Stored data
Lemma write_old_header_spec s out p :
  W s out -> encodable p -> pkt_newformat p = false -> zlen out + 6 <= lim ->
  exists s', write_old_header s p = Done (s', ONAK_E_OK) /\
    W s' (out ++ tag_octet p :: length_octets p).
Proof.
  intros Hw Hp Hnf Hlim. pose proof (encodable_length p Hp) as Hlen.
  destruct Hp as [_ Hp]. rewrite Hnf in Hp. destruct Hp as [Htag Hmax].
  unfold write_old_header, tag_octet, length_octets, old_length_octets, old_length_type.
  rewrite Hnf. set (len := pkt_length p) in *.
  destruct (Z.ltb_spec len 256).
  { put (128 + 4 * pkt_tag p + 0).
    { revert Htag. generalize (pkt_tag p). by_range. }
    put len; [apply u8_small; unfold byte; lia|].
    eexists; split; [done|]. by rewrite <- app_assoc in *. }
  destruct (Z.ltb_spec len 0x10000).
  { put (128 + 4 * pkt_tag p + 1).
    { revert Htag. generalize (pkt_tag p). by_range. }
    put (len / 256).
    { rewrite shiftr_div by lia. apply u8_small. unfold byte.
      split; [apply Z.div_pos | apply Z.div_lt_upper_bound]; lia. }
    put (len mod 256).
    { rewrite land_ff by lia. apply u8_small. unfold byte. apply Z.mod_pos_bound. lia. }
    eexists; split; [done|]. by rewrite <- !app_assoc in *. }
  assert (Hu8 : forall x, 0 <= x -> u8 (Z.land x 0xFF) = u8 x).
  { intros x Hx. rewrite land_ff by lia. unfold u8. apply Z.mod_mod. lia. }
  put (128 + 4 * pkt_tag p + 2).
  { revert Htag. generalize (pkt_tag p). by_range. }
  put (u8 (Z.shiftr len 24)); [done|].
  put (u8 (Z.shiftr len 16)); [apply Hu8; apply Z.shiftr_nonneg; lia|].
  put (u8 (Z.shiftr len 8)); [apply Hu8; apply Z.shiftr_nonneg; lia|].
  put (u8 len); [apply Hu8; lia|].
  eexists; split; [done|]. by rewrite <- !app_assoc in *.
Qed.

Lemma write_spec ps s out :
  W s out -> Forall encodable ps ->
  zlen out + zlen (encode_packets ps) + 6 <= lim ->
  exists s', write_openpgp_stream s ps = Done (s', ONAK_E_OK) /\
    W s' (out ++ encode_packets ps).
Proof.
  intros Hw Hps. revert s out Hw. induction Hps as [|p ps Hp Hps IH]; intros s out Hw Hlim.
  - exists s. unfold encode_packets. cbn. by rewrite app_nil_r.
  - rewrite encode_packets_cons in *. unfold encode_packet in *.
    autorewrite with onak in Hlim.
    pose proof (zlen_nonneg (length_octets p)). pose proof (zlen_nonneg (pkt_data p)).
    pose proof (zlen_nonneg (encode_packets ps)).
    assert (exists s', (if pkt_newformat p then write_new_header s p
              else write_old_header s p) = Done (s', ONAK_E_OK) /\
            W s' (out ++ tag_octet p :: length_octets p)) as (s1 & E1 & Hw1).
    { destruct (pkt_newformat p) eqn:?;
        [apply write_new_header_spec | apply write_old_header_spec]; auto; lia. }
    cbn [write_openpgp_stream]. rewrite E1. cbn [mbind outcome_bind status_ok].
    pose proof (encodable_length p Hp) as Hlen. destruct Hp as [[Hl Hb] _].
    rewrite memcpy_from_ok by lia. cbn [mbind outcome_bind].
    rewrite drop_0, take_ge by (unfold zlen in *; lia).
    destruct (accepts_bytes s1 (out ++ tag_octet p :: length_octets p) (pkt_data p))
      as (s2 & E2 & Hw2); [done | done | autorewrite with onak; lia |].
    rewrite E2. cbn [mbind outcome_bind].
    destruct (IH s2 _ Hw2) as (s3 & E3 & Hw3); [autorewrite with onak; lia|].
    exists s3. split; [done|]. revert Hw3.
    rewrite <- !app_assoc. cbn [app]. by rewrite <- !app_assoc.
Qed.
End WriteSpec.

- WHAT YOU WILL DO
Please make an exact copy of the lines above from the line with "assert (Hu8 : forall" through the line with "exists s3. split; [done|]. revert Hw3.", both ends included.

- WRITTEN SOLUTION
  assert (Hu8 : forall x, 0 <= x -> u8 (Z.land x 0xFF) = u8 x).
  { intros x Hx. rewrite land_ff by lia. unfold u8. apply Z.mod_mod. lia. }
  put (128 + 4 * pkt_tag p + 2).
  { revert Htag. generalize (pkt_tag p). by_range. }
  put (u8 (Z.shiftr len 24)); [done|].
  put (u8 (Z.shiftr len 16)); [apply Hu8; apply Z.shiftr_nonneg; lia|].
  put (u8 (Z.shiftr len 8)); [apply Hu8; apply Z.shiftr_nonneg; lia|].
  put (u8 len); [apply Hu8; lia|].
  eexists; split; [done|]. by rewrite <- !app_assoc in *.
Qed.

Lemma write_spec ps s out :
  W s out -> Forall encodable ps ->
  zlen out + zlen (encode_packets ps) + 6 <= lim ->
  exists s', write_openpgp_stream s ps = Done (s', ONAK_E_OK) /\
    W s' (out ++ encode_packets ps).
Proof.
  intros Hw Hps. revert s out Hw. induction Hps as [|p ps Hp Hps IH]; intros s out Hw Hlim.
  - exists s. unfold encode_packets. cbn. by rewrite app_nil_r.
  - rewrite encode_packets_cons in *. unfold encode_packet in *.
    autorewrite with onak in Hlim.
    pose proof (zlen_nonneg (length_octets p)). pose proof (zlen_nonneg (pkt_data p)).
    pose proof (zlen_nonneg (encode_packets ps)).
    assert (exists s', (if pkt_newformat p then write_new_header s p
              else write_old_header s p) = Done (s', ONAK_E_OK) /\
            W s' (out ++ tag_octet p :: length_octets p)) as (s1 & E1 & Hw1).
    { destruct (pkt_newformat p) eqn:?;
        [apply write_new_header_spec | apply write_old_header_spec]; auto; lia. }
    cbn [write_openpgp_stream]. rewrite E1. cbn [mbind outcome_bind status_ok].
    pose proof (encodable_length p Hp) as Hlen. destruct Hp as [[Hl Hb] _].
    rewrite memcpy_from_ok by lia. cbn [mbind outcome_bind].
    rewrite drop_0, take_ge by (unfold zlen in *; lia).
    destruct (accepts_bytes s1 (out ++ tag_octet p :: length_octets p) (pkt_data p))
      as (s2 & E2 & Hw2); [done | done | autorewrite with onak; lia |].
    rewrite E2. cbn [mbind outcome_bind].
    destruct (IH s2 _ Hw2) as (s3 & E3 & Hw3); [autorewrite with onak; lia|].
    exists s3. split; [done|]. revert Hw3.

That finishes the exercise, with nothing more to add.